The incidence of in-hospital clinical events and the results of univariate and multivariate analyses were shown in Tables 2–4. The multivariate analyses demonstrated that the incidence of ischemic stroke and blood transfusion were significantly different among the 4 subgroups in all patients (p = 0.001 and p<0.001, respectively), that the incidence of death and blood transfusion were significantly different among the 4 subgroups in non-AMI patients (p = 0.013 and p<0.001, respectively), and that the incidence of ischemic stroke and blood transfusion were significantly different among the 4 subgroups in AMI patients (p = 0.039 and p<0.001, respectively).
The results of multivariate analyses to compare the incidence of in-hospital adverse events between the 2 specific regimens with the clopidogrel/DOAC group as reference are described in Fig 2. Regarding the incidence of death, there was no significant difference, except for the significantly higher incidence in the prasugrel/VKA group (OR 3.586, 95% CI 1658–7.756) in non-AMI patients.
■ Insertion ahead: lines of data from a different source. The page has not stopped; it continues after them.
(** One edit, on the patch of its section. *)
Definition patch_edit (e : Edit) (patch : SectionPatch) : Res SectionPatch :=
  let targets_section :=
    negb patch.(sp_delete) && (known (edit_section e) || is_some patch.(sp_add)) in
  match e with
  | AddSection section kind =>
      uci_name kind ≫= λ _,
      fail_if (known section && negb patch.(sp_delete) || is_some patch.(sp_add))
        "uci-edit-add-section-already-exists" ≫= λ _,
      mret {| sp_add := Some kind; sp_delete := false; sp_options := ∅ |}
  | DeleteSection section =>
      fail_if (negb (known section) && negb (is_some patch.(sp_add)) && negb patch.(sp_delete))
        "uci-edit-target-requires-a-named-section" ≫= λ _,
      mret {| sp_add := None; sp_delete := true; sp_options := ∅ |}
  | SetOption section option value =>
      uci_name option ≫= λ _,
      fail_if (negb targets_section) "uci-edit-target-requires-a-named-section" ≫= λ _,
      uci_quote value ≫= λ _,
      mret {| sp_add := patch.(sp_add); sp_delete := patch.(sp_delete);
              sp_options := <[ option := Some value ]> patch.(sp_options) |}
  | DeleteOption section option =>
      uci_name option ≫= λ _,
      fail_if (negb targets_section) "uci-edit-target-requires-a-named-section" ≫= λ _,
      mret {| sp_add := patch.(sp_add); sp_delete := patch.(sp_delete);
              sp_options := <[ option := None ]> patch.(sp_options) |}
  end.

Fixpoint collect (patches : gmap string SectionPatch) (edits : list Edit)
    : Res (gmap string SectionPatch) :=
  match edits with
  | [] => mret patches
  | e :: edits =>
      section ← uci_name (edit_section e);
      patch ← patch_edit e (default empty_patch (patches !! section));
      collect (<[ section := patch ]> patches) edits
  end.
End patches.

(** ** Replacements *)

(** A range of the input and what replaces it. *)
Definition Replacement := (nat * nat * string)%type.

(** The entries of a [BTreeMap], in the order of their keys. *)
Definition key_le {A} (a b : string * A) : Prop := str_ltb b.1 a.1 = false.
#[export] Instance key_le_dec {A} : RelDecision (@key_le A).
Proof. intros a b. unfold key_le. apply _. Defined.
Definition entries {A} (m : gmap string A) : list (string * A) := merge_sort key_le (map_to_list m).

Definition is_option (words : list string) : bool :=
  match words with command :: _ => String.eqb command "option" || String.eqb command "list" | [] => false end.
Definition is_package (words : list string) : bool :=
  match words with command :: _ => String.eqb command "package" | [] => false end.
Lemma skip_comment_append b r : contains nl b = false → skip_comment (b +:+ String nl r) = String nl r.
Proof.
  induction b as [| c b IH]; [done |]. rewrite contains_cons. intros [Hc Hb]%orb_false_iff.
  cbn [String.append skip_comment]. rewrite Ascii.eqb_sym, Hc. by apply IH.
Qed.

(** The text after the words ends the statement, whatever follows ... *)
Definition closes (tail : string) : Prop :=
  tail ≠ "" ∧ ∀ rest, statement_end (tail +:+ rest) = Some rest.
(** ... or the file does, or a newline. *)
Definition ends_line (tail : string) : Prop :=
  statement_end tail = Some "" ∧ (∀ rest, statement_end (tail +:+ String nl rest) = Some rest)
  ∧ contains nl tail = false.

Lemma statement_end_blanks b s : all_bytes blank b = true → statement_end (b +:+ s) = statement_end s.
Proof. intros H. unfold statement_end. by rewrite skip_blanks_append. Qed.

Lemma blanks_one_line b : all_bytes blank b = true → contains nl b = false.
Proof. intros H. by eapply contains_class. Qed.

Lemma append_nonempty a b : b ≠ "" → a +:+ b ≠ "".
Proof. destruct a; [done | by destruct b]. Qed.

Lemma statement_end_comment s : statement_end (String "#" s) = Some (advance (skip_comment (String "#" s))).
Proof. done. Qed.

Lemma statement_end_split te next : statement_end te = Some next →
  ∃ tail, te = tail +:+ next ∧ (closes tail ∨ next = "" ∧ ends_line tail).
Proof.
  intros H. destruct (skip_blanks_split te) as (b & E & Hb).
  assert (Hcl : ∀ tail, tail ≠ "" → (∀ rest, statement_end (tail +:+ rest) = Some rest) → closes (b +:+ tail)).
  { intros tail Hne Ht. split; [by apply append_nonempty |]. intros rest.
    by rewrite append_assoc, statement_end_blanks. }
  rewrite E, statement_end_blanks in H by done.
  assert (Hs : skip_blanks (skip_blanks te) = skip_blanks te).
  { rewrite E at 2. by rewrite skip_blanks_append. }
  rewrite E. clear E. revert H Hs. generalize (skip_blanks te). clear te. intros te H Hs.
  unfold statement_end in H. rewrite Hs in H. destruct te as [| c te].
  - injection H as <-. exists b. rewrite append_nil_r. split; [done |]. right. split; [done |].
    split; [| split]; [rewrite <- (append_nil_r b); by rewrite statement_end_blanks
      | intros rest; by rewrite statement_end_blanks | by apply blanks_one_line].
  - destruct (Ascii.eqb_spec c "#") as [-> | Hc].
    + injection H as <-. destruct (skip_comment_split (String "#" te)) as (k & Ek & Hk & Hr).
      change (skip_comment te) with (skip_comment (String "#" te)).
      destruct Hr as [Hr | [r Hr]]; rewrite Hr in *; cbn [advance].
      * rewrite append_nil_r in Ek. exists (b +:+ String "#" te). rewrite append_nil_r.
        split; [done |]. right. split; [done |]. split; [| split].
        -- rewrite statement_end_blanks by done. by rewrite statement_end_comment, Hr.
        -- intros rest. rewrite append_assoc, statement_end_blanks by done. cbn [String.append].
           rewrite statement_end_comment.
           change (String "#" (te +:+ String nl rest)) with (String "#" te +:+ String nl rest).
           by rewrite Ek, skip_comment_append.
        -- by rewrite Ek, contains_append, blanks_one_line, Hk.
      * exists (b +:+ k +:+ str1 nl). rewrite !append_assoc. cbn [str1 String.append].
        rewrite <- Ek. split; [done |]. left. apply Hcl; [by apply append_nonempty |].
        intros rest. rewrite append_assoc. cbn [str1 String.append].
        destruct k as [| d k]; [done |]. injection Ek as <- ->.
        cbn [String.append]. rewrite statement_end_comment.
        change (String "#" (k +:+ String nl rest)) with (String "#" k +:+ String nl rest).
        by rewrite skip_comment_append.
    + destruct (Ascii.eqb c ";" || Ascii.eqb c nl) eqn:Ee; [| done]. injection H as <-.
      exists (b +:+ str1 c). rewrite append_assoc. split; [done |]. left. apply Hcl; [done |].
      intros rest. unfold statement_end. cbn [str1 String.append] in *.
      assert (Hb' : is_ascii_whitespace c && negb (Ascii.eqb c nl) = false).
      { apply orb_true_iff in Ee as [->%Ascii.eqb_eq | ->%Ascii.eqb_eq]; done. }
      cbn [skip_blanks]. rewrite Hb'. apply Ascii.eqb_neq in Hc. by rewrite Hc, Ee.
Qed.
(* ===== verification/UciView.v ===== *)
(** * What a UCI file says

    A file is read as the kinds of its named sections and the statements of their options.
    [render] writes a file that says exactly what the edits, carried out one after the
    other, make of the original. *)

From stdpp Require Import sorting.
From S2P Require Import Prelude RustStr SchedRecord UciEdits UciLexing UciMarks UciPasses UciCarried UciOutput UciSections UciValues UciScopes UciBounds.
Local Open Scope string_scope.

(** ** Specification *)

(** The statements that set or list an option of a section. *)
Definition option_values (statements : list Statement) (section key : string) : list (list string) :=
  st_words <$> List.filter (λ s, bool_decide (s.(st_section) = Some section) && key_statement key s.(st_words)) statements.

Definition edit_kind (kinds : gmap string string) (e : Edit) : gmap string string :=
  match e with
  | AddSection section kind => <[ section := kind ]> kinds
  | DeleteSection section => delete section kinds
  | _ => kinds
  end.

Definition edit_values (section key : string) (values : list (list string)) (e : Edit) : list (list string) :=
  match e with
  | AddSection s _ | DeleteSection s => if String.eqb s section then [] else values
  | SetOption s option value => if String.eqb s section && String.eqb option key then set_words key value else values
  | DeleteOption s option => if String.eqb s section && String.eqb option key then [] else values
  end.

(** ** Patches as a view *)

Section patched.
Context (sections : gmap string string) (values : string → string → list (list string)).

Definition patched_kind (patches : gmap string SectionPatch) (k : string) : option string :=
  match patches !! k with
  | Some patch =>
      match patch.(sp_add) with
      | Some kind => Some kind
      | None => if patch.(sp_delete) then None else sections !! k
      end
  | None => sections !! k
  end.

Definition patched_values (patches : gmap string SectionPatch) (k key : string) : list (list string) :=
  match patches !! k with
  | Some patch =>
      match patch.(sp_options) !! key with
      | Some (Some value) => set_words key value
      | Some None => []
      | None => if goes patch then [] else values k key
      end
  | None => values k key
  end.

(** One edit. *)
Lemma patch_edit_kind patches e patch (kinds : gmap string string) k :
  patch_edit sections e (default empty_patch (patches !! edit_section e)) = Ok patch →
  kinds !! k = patched_kind patches k →
  edit_kind kinds e !! k = patched_kind (<[ edit_section e := patch ]> patches) k.
Proof.
  intros H Hk. unfold patched_kind. destruct (decide (k = edit_section e)) as [-> | Hne].
  - rewrite lookup_insert_eq. unfold patched_kind in Hk.
    destruct e as [section kind | section | section key value | section key]; cbn [edit_section patch_edit edit_kind] in *.
    + apply bind_ok_inv in H as (t & _ & H). apply then_ok in H as [_ H]. apply ret_ok_inv in H as <-. apply lookup_insert_eq.
    + apply then_ok in H as [_ H]. apply ret_ok_inv in H as <-. apply lookup_delete_eq.
    + apply bind_ok_inv in H as (t & _ & H). apply then_ok in H as [_ H]. apply bind_ok_inv in H as (q & _ & H).
      apply ret_ok_inv in H as <-. rewrite Hk. by destruct (patches !! section).
    + apply bind_ok_inv in H as (t & _ & H). apply then_ok in H as [_ H].
      apply ret_ok_inv in H as <-. rewrite Hk. by destruct (patches !! section).
  - rewrite lookup_insert_ne by done. fold (patched_kind patches k). rewrite <- Hk.
    destruct e; cbn [edit_kind edit_section] in *; [by apply lookup_insert_ne | by apply lookup_delete_ne | done | done].
Qed.
(* ===== verification/UciKept.v ===== *)
(** * What [render] keeps of a UCI file

    Every byte of the output is a byte of the original or is there because of an edit: a
    statement goes only when an edit deletes its section or names its option, it is rewritten
    only to the value an edit sets, and every line that is added is one an edit asks for. *)

From stdpp Require Import sorting.
From S2P Require Import Prelude RustStr SchedRecord UciEdits UciLexing UciMarks UciPasses UciCarried UciOutput UciSections UciValues UciScopes UciBounds UciView.
Local Open Scope string_scope.

(** ** Specification *)

(** The edit is about this statement: it deletes its section, or names its option there. *)
Definition addresses (e : Edit) (m : Mark) : Prop :=
  in_section (edit_section e) m = true ∧
  match e with
  | AddSection _ _ => False
  | DeleteSection _ => True
  | SetOption _ key _ | DeleteOption _ key => is_option (mark_words m) = true ∧ nth 1 (mark_words m) "" = key
  end.

(** What becomes of a statement is what an edit about it says. *)
Definition changed_by (edits : list Edit) (m : Mark) : Prop :=
  match m.(mk_edit) with
  | Keep => True
  | Change key value => ∃ section, SetOption section key value ∈ edits ∧ addresses (SetOption section key value) m
  | Drop => ∃ e, e ∈ edits ∧ addresses e m
  end.

(** What is added after a statement is an option that an edit sets in its section. *)
Definition added_by (edits : list Edit) (m : Mark) : Prop :=
  ∀ l, l ∈ m.(mk_added) → ∃ section key value,
    l = OptionLine key value ∧ m.(mk_section) = Some section ∧ SetOption section key value ∈ edits.

(** What is added at the end is a section that an edit adds, or an option set in one. *)
Definition new_by (edits : list Edit) (l : Line) : Prop :=
  match l with
  | SectionLine kind section => AddSection section kind ∈ edits
  | OptionLine key value => ∃ section kind, AddSection section kind ∈ edits ∧ SetOption section key value ∈ edits
  end.

(** ** Where patches come from *)

Section provenance.
Context (sections : gmap string string) (edits : list Edit).

(** Every part of the patch of section [k] comes from an edit. *)
Record from_edits (k : string) (patch : SectionPatch) : Prop := {
  fe_delete : patch.(sp_delete) = true → DeleteSection k ∈ edits;
  fe_add : ∀ kind, patch.(sp_add) = Some kind →
    AddSection k kind ∈ edits ∧ (known sections k = true → DeleteSection k ∈ edits);
  fe_set : ∀ key value, patch.(sp_options) !! key = Some (Some value) → SetOption k key value ∈ edits;
  fe_unset : ∀ key, patch.(sp_options) !! key = Some None → DeleteOption k key ∈ edits;
}.

Lemma empty_from_edits k : from_edits k empty_patch.
Proof. split; cbn; intros *; by rewrite ?lookup_empty. Qed.

Lemma patch_from_edits e patch patch' :
  e ∈ edits → from_edits (edit_section e) patch → patch_edit sections e patch = Ok patch' →
  from_edits (edit_section e) patch'.
Proof.
  intros He [Hd Ha Hs Hu] H.
  destruct e as [section kind | section | section key value | section key]; cbn [edit_section patch_edit] in *.
  - apply bind_ok_inv in H as (t & _ & H). apply then_ok in H as [Hf H]. apply ret_ok_inv in H as <-.
    apply fail_if_ok, orb_false_iff in Hf as [Hf _]. split; cbn; intros *; rewrite ?lookup_empty; try done.
    intros [= <-]. split; [done |]. intros Hk. rewrite Hk in Hf. apply Hd. by destruct (sp_delete patch).
  - apply then_ok in H as [_ H]. apply ret_ok_inv in H as <-. split; cbn; intros *; by rewrite ?lookup_empty.
  - apply bind_ok_inv in H as (t & _ & H). apply then_ok in H as [_ H]. apply bind_ok_inv in H as (q & _ & H).
    apply ret_ok_inv in H as <-. split; cbn; [done | done | |]; intros key' *.
    + rewrite lookup_insert_Some. intros [[-> [= <-]] | [_ H]]; [done | by apply Hs].
    + rewrite lookup_insert_Some. intros [[_ H] | [_ H]]; [done | by apply Hu].
  - apply bind_ok_inv in H as (t & _ & H). apply then_ok in H as [_ H].
    apply ret_ok_inv in H as <-. split; cbn; [done | done | |]; intros key' *.
    + rewrite lookup_insert_Some. intros [[_ H] | [_ H]]; [done | by apply Hs].
    + rewrite lookup_insert_Some. intros [[-> _] | [_ H]]; [done | by apply Hu].
Qed.

Lemma collect_from_edits es : ∀ patches patches',
  (∀ e, e ∈ es → e ∈ edits) → map_Forall from_edits patches → collect sections patches es = Ok patches' →
  map_Forall from_edits patches'.
Proof.
  induction es as [| e es IH]; intros patches patches' Hin Hp H; cbn [collect] in H; [by apply ret_ok_inv in H as <- |].
  apply bind_ok_inv in H as (section & Hs & H). apply bind_ok_inv in H as (patch & He & H).
  pose proof (uci_name_ok _ _ Hs) as ->. apply IH in H; [done | intros; apply Hin; by right |].
  apply map_Forall_insert_2; [| done]. eapply patch_from_edits; [apply Hin; left | | exact He].
  destruct (patches !! edit_section e) as [p |] eqn:E; [by apply (Hp _ _ E) | apply empty_from_edits].
Qed.

(** A section of the file goes only when an edit deletes it. *)
Lemma goes_deleted k patch : from_edits k patch → goes patch = true → known sections k = true → DeleteSection k ∈ edits.
Proof.
  intros [Hd Ha _ _]. unfold goes. destruct (sp_delete patch); [by auto |]. cbn.
  destruct (sp_add patch) as [kind |]; [| done]. intros _. by apply (Ha kind).
Qed.

(** ** What the passes make of a statement *)

Record justified (m : Mark) : Prop := {
  j_known : ∀ k, in_section k m = true → known sections k = true;
  j_changed : changed_by edits m;
  j_added : added_by edits m;
}.

Lemma mark_statement_justified k patch seen m :
  from_edits k patch → in_section k m = true → justified m → justified (mark_statement patch seen m).1.
Proof.
  intros Hp Hin Hm. assert (Hdrop : (∃ e, e ∈ edits ∧ addresses e m) → justified (set_edit Drop m)).
  { intros He. destruct Hm as [Hk _ Ha]. by split. }
  unfold mark_statement. destruct (goes patch) eqn:Eg.
  { apply Hdrop. exists (DeleteSection k). split; [| done]. apply (goes_deleted k patch); auto. by apply Hm. }
  destruct (is_option (mark_words m)) eqn:Eo; cbn [negb]; [| done].
  destruct (sp_options patch !! nth 1 (mark_words m) "") as [[value |] |] eqn:Ek; [| | done].
  - apply (fe_set _ _ Hp) in Ek. assert (Had : addresses (SetOption k (nth 1 (mark_words m) "") value) m) by done.
    destruct (bool_decide _); cbn [fst]; [apply Hdrop; by eexists |].
    destruct Hm as [Hk _ Ha]. split; [done | by exists k | done].
  - apply (fe_unset _ _ Hp) in Ek. apply Hdrop. by eexists.
Qed.

Lemma pass_marks_justified k patch seen ms :
  from_edits k patch → Forall justified ms → Forall justified (pass_marks k patch seen ms).1.
Proof.
  intros Hp H. revert seen. induction H as [| m ms Hm _ IH]; intros seen; [constructor |]. rewrite pass_marks_cons. cbn.
  constructor; [| apply IH]. destruct (in_section k m) eqn:E; [by apply mark_statement_justified with k | done].
Qed.

Lemma add_last_justified k ls ms :
  (∀ l, l ∈ ls → ∃ key value, l = OptionLine key value ∧ SetOption k key value ∈ edits) →
  Forall justified ms → Forall justified (add_last k ls ms).
Proof.
  intros Hl. induction 1 as [| m ms Hm Hms IH]; [constructor |]. cbn [add_last].
  destruct (in_section k m && _) eqn:E; [| by constructor]. constructor; [| done].
  apply andb_true_iff in E as [E _]. unfold in_section in E. apply andb_true_iff in E as [E%bool_decide_eq_true _].
  destruct Hm as [Hk Hc Ha]. split; [done | done |]. intros l. cbn [add_lines mk_added mk_section].
  intros [Hin | (key & value & -> & Hin)%Hl]%elem_of_app; [by apply Ha | by exists k, key, value].
Qed.

Lemma missing_from_edits k patch seen l :
  from_edits k patch → l ∈ missing_lines seen (entries patch.(sp_options)) →
  ∃ key value, l = OptionLine key value ∧ SetOption k key value ∈ edits.
Proof.
  intros Hp (key & value & -> & Hin%entries_lookup & _)%missing_lines_in.
  exists key, value. split; [done | by apply (fe_set _ _ Hp)].
Qed.

Lemma patch_marks_justified k patch ms :
  from_edits k patch → Forall justified ms → Forall justified (patch_marks k patch ms).
Proof.
  intros Hp H. unfold patch_marks. pose proof (pass_marks_justified k patch ∅ ms Hp H) as H'.
  destruct (pass_marks k patch ∅ ms) as [ms' seen]. destruct (goes patch); [done |].
  apply add_last_justified; [| done]. intros l. by apply missing_from_edits.
Qed.

Lemma apply_patches_justified pl : ∀ ms,
  Forall (λ p, from_edits p.1 p.2) pl → Forall justified ms → Forall justified (apply_patches pl ms).
Proof.
  induction pl as [| [k patch] pl IH]; intros ms Hp H; [done |]. apply Forall_cons in Hp as [Hk Hp].
  cbn [apply_patches]. by apply IH, patch_marks_justified.
Qed.

Lemma new_lines_by pl : Forall (λ p, from_edits p.1 p.2) pl → Forall (new_by edits) (new_lines pl).
Proof.
  induction 1 as [| [k patch] pl Hp _ IH]; [constructor |]. rewrite new_lines_cons. apply Forall_app. split; [| done].
  unfold patch_lines. destruct (sp_add patch) as [kind |] eqn:E; [| constructor].
  pose proof (fe_add _ _ Hp kind E) as [Ha _]. constructor; [done |]. apply Forall_forall.
  intros l (key & value & -> & Hs)%(missing_from_edits k); [by exists k, kind | done].
Qed.
End provenance.

(** ** The statements of the file *)

Lemma statement_known wss : ∀ scope es last, scope_run scope wss = Ok (es, last) →
  (∀ k, scope.2 = Some k → is_Some (scope.1 !! k)) →
  (∀ k, is_Some (scope.1 !! k) → is_Some (last.1 !! k))
  ∧ ∀ ws k, (ws, Some k) ∈ es → is_Some (last.1 !! k).
Proof.
  induction wss as [| ws wss IH]; intros scope es last H Hc; cbn [scope_run] in H.
  { injection H as <- <-. split; [done |]. by intros ws k ?%elem_of_nil. }
  apply bind_ok_inv in H as (scope1 & He & H). apply bind_ok_inv in H as ([es1 last1] & Hr & H). injection H as <- <-.
  assert (Hs : (∀ k, is_Some (scope.1 !! k) → is_Some (scope1.1 !! k)) ∧ ∀ k, scope1.2 = Some k → is_Some (scope1.1 !! k)).
  { destruct (enter_steps _ _ _ He) as [(_ & -> & _) | [(_ & _ & -> & _) | [(_ & _ & kind & section & -> & _) | (_ & _ & -> & _)]]];
      [done | done | | done].
    cbn [fst snd]. split; [| intros k [= <-]; rewrite lookup_insert_eq; by eexists].
    intros k Hk. destruct (decide (k = section)) as [-> | Hne]; [rewrite lookup_insert_eq; by eexists | by rewrite lookup_insert_ne]. }
  destruct Hs as [Hg Hc1]. destruct (IH _ _ _ Hr Hc1) as [I1 I2].
  split; [auto |]. intros ws' k [[= -> Hk] | Hin]%elem_of_cons; [apply I1, Hc1; by symmetry | by eapply I2].
Qed.

Lemma start_marks_justified sections edits ss es :
  (∀ ws k, (ws, Some k) ∈ es → is_Some (sections !! k)) → Forall (justified sections edits) (start_marks ss es).
Proof.
  revert es. induction ss as [| s ss IH]; intros [| [ws section] es] H; try constructor.
  - split; [| done | by intros l ?%elem_of_nil]. intros k. unfold in_section. cbn. intros [->%bool_decide_eq_true _]%andb_true_iff.
    destruct (H ws k) as [kind Hk]; [left |]. unfold known. by rewrite Hk.
  - apply IH. intros ws' k Hin. apply (H ws'). by right.
Qed.

Lemma outside_statements pl ms p : mark_statements p (apply_patches pl ms) = mark_statements p ms.
Proof.
  revert p. induction (apply_patches_outside pl ms) as [| m m' ms1 ms2 (E1 & E2 & _) _ IH]; intros p; [done |].
  cbn [mark_statements]. unfold mark_end, mark_token_end, mark_start. by rewrite E1, E2, IH.
Qed.

(** C24: [render] rewrites nothing but what the edits address: the output is the original text,
    statement by statement with all its gaps and comments, where a statement is left out only
    when an edit deletes its section or sets or deletes its option there, is replaced only
    by the value an edit sets for its option, with the comment after it kept, and where the
    only lines added are options that an edit sets in the section of the statement they follow
    and, at the end of the file, the sections that an edit adds with options that an edit sets
    in them. Statements of sections and options no edit names are so kept byte for byte. *)
Theorem render_keeps_bytes original edits out stmts sections :
  uci_render original edits = Ok out → statements original = Ok (stmts, sections) →
  ∃ ms g ls, original = segments_text (mk_segment <$> ms) +:+ g ∧ stmts = mark_statements 0 ms
    ∧ out = marked_text original 0 (end_marks g ls ms) +:+ g +:+ end_text original g ls ms
    ∧ (∀ m, m ∈ ms → changed_by edits m ∧ added_by edits m) ∧ ∀ l, l ∈ ls → new_by edits l.
Proof.
  intros Hr Hst.
  destruct (render_carried _ _ _ Hr) as (ss & g & es & last & patches & Ho & Hb & Hok & Hrun & Hn & Hc & Hout & Hlen & Hseg).
  pose proof (scope_run_words _ _ _ _ Hrun) as Hes.
  assert (Hst' : statements original = Ok (placed 0 ss es, last.1)) by (rewrite Ho in Hb |- *; by apply statements_read).
  rewrite Hst in Hst'. injection Hst' as -> ->.
  exists (apply_patches (entries patches) (start_marks ss es)), g, (new_lines (entries patches)).
  rewrite Hseg. split; [done |]. split; [by rewrite outside_statements, start_marks_statements |]. split; [done |].
  assert (Hp : Forall (λ p, from_edits last.1 edits p.1 p.2) (entries patches)).
  { apply Forall_forall. intros [k p] Hin%entries_lookup.
    by apply (collect_from_edits last.1 edits edits ∅ patches (λ _ H, H) (map_Forall_empty _) Hc k p). }
  split; [| apply Forall_forall; by eapply new_lines_by].
  pose proof (apply_patches_justified last.1 edits _ (start_marks ss es) Hp) as Hj. rewrite !Forall_forall in Hj.
  intros m Hm. destruct (Hj (proj1 (Forall_forall _ _) (start_marks_justified _ _ _ _
    (proj2 (statement_known _ _ _ _ Hrun ltac:(done))))) m Hm). done.
Qed.

Lemma render_keeps_bytes_witness :
  ∃ ms g ls, sample_file = segments_text (mk_segment <$> ms) +:+ g ∧ sample_statements = mark_statements 0 ms
    ∧ sample_output = marked_text sample_file 0 (end_marks g ls ms) +:+ g +:+ end_text sample_file g ls ms
    ∧ (∀ m, m ∈ ms → changed_by sample_edits m ∧ added_by sample_edits m) ∧ ∀ l, l ∈ ls → new_by sample_edits l.
Proof. exact (render_keeps_bytes _ _ _ _ _ sample_rendered sample_read). Defined.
In terms of myocardial infarction, the prasugrel/DOAC group had the significantly lowest incidence in all patients (OR 0.566, 95% CI 0.348–0.921) and in AMI patients (OR 0.520, 95% CI 0.296–0.913), but not in non-AMI patients, in comparison with the clopidogrel/DOAC group as reference. The incidence of ischemic stroke was significantly lower in the prasugrel/DOAC group only in all patients (OR 0.701, 95% CI 0.502–0.979), and significantly higher in the clopidogrel/VKA group in all patients (OR 1.680, 95% CI 1.273–2.216), in non-AMI patients (OR 1.556, 95% CI 1.097–2.207), and in AMI patients (OR 1.637, 95% CI 1.064–2.519), compared with the clopidogrel/DOAC group. The incidence of GI bleeding was not significantly different between the 2 specific regimens in comparison with the clopidogrel/DOAC group as reference. Need for blood transfusion was less frequent in the prasugrel/DOAC group in all patients (OR 0.729, 95% CI 0.598–0.890) and in non-AMI patients (OR 0.548, 95% CI 0.372–0.805). In addition, it was more frequently performed in the clopidogrel/VKA groups in all patients (OR 1.424, 95% CI 1.187–1.708) and in non-AMI patients (OR 1.652, 95% CI 1.250–2.183), and in the prasugrel/VKA group in all patients (OR 1.633, 95% CI 1.367–1.950), in non-AMI patients (OR 1.943, 95% CI 1.411–2.676), and in AMI patients (OR 1.549, 95% CI 1.239–1.937).
The incidence of in-hospital adverse events, including death, myocardial infarction, ischemic stroke, gastrointestinal bleeding, and blood transfusion, was compared between the 2 specific regimens with the clopidogrel/DOAC group as reference in all patients, AMI patients, and non-AMI patients. AMI: acute myocardial infarction, DOAC: direct oral anticoagulant, VKA: vitamin K antagonist.
Discussion
This large-scale cohort study investigated the impact of combination of triple antithrombotic therapy on in-hospital clinical outcomes in ischemic heart disease patients undergoing PCI. Overall, the primary outcome of in-hospital death was similarly observed among the 4 subgroups stratified by the combination of a P2Y12 inhibitor (clopidogrel and prasugrel) and OAC (DOAC and VKA). The prasugrel/DOAC group demonstrated a lower rate of myocardial infarction, ischemic stroke, and blood transfusion in comparison with the clopidogrel/DOAC group as reference. The VKA groups showed a consistently higher rate of blood transfusion compared with the DOAC groups. Low-dose prasugrel and DOAC may be a balanced combination as part of triple therapy in patients requiring PCI and anticoagulation therapy.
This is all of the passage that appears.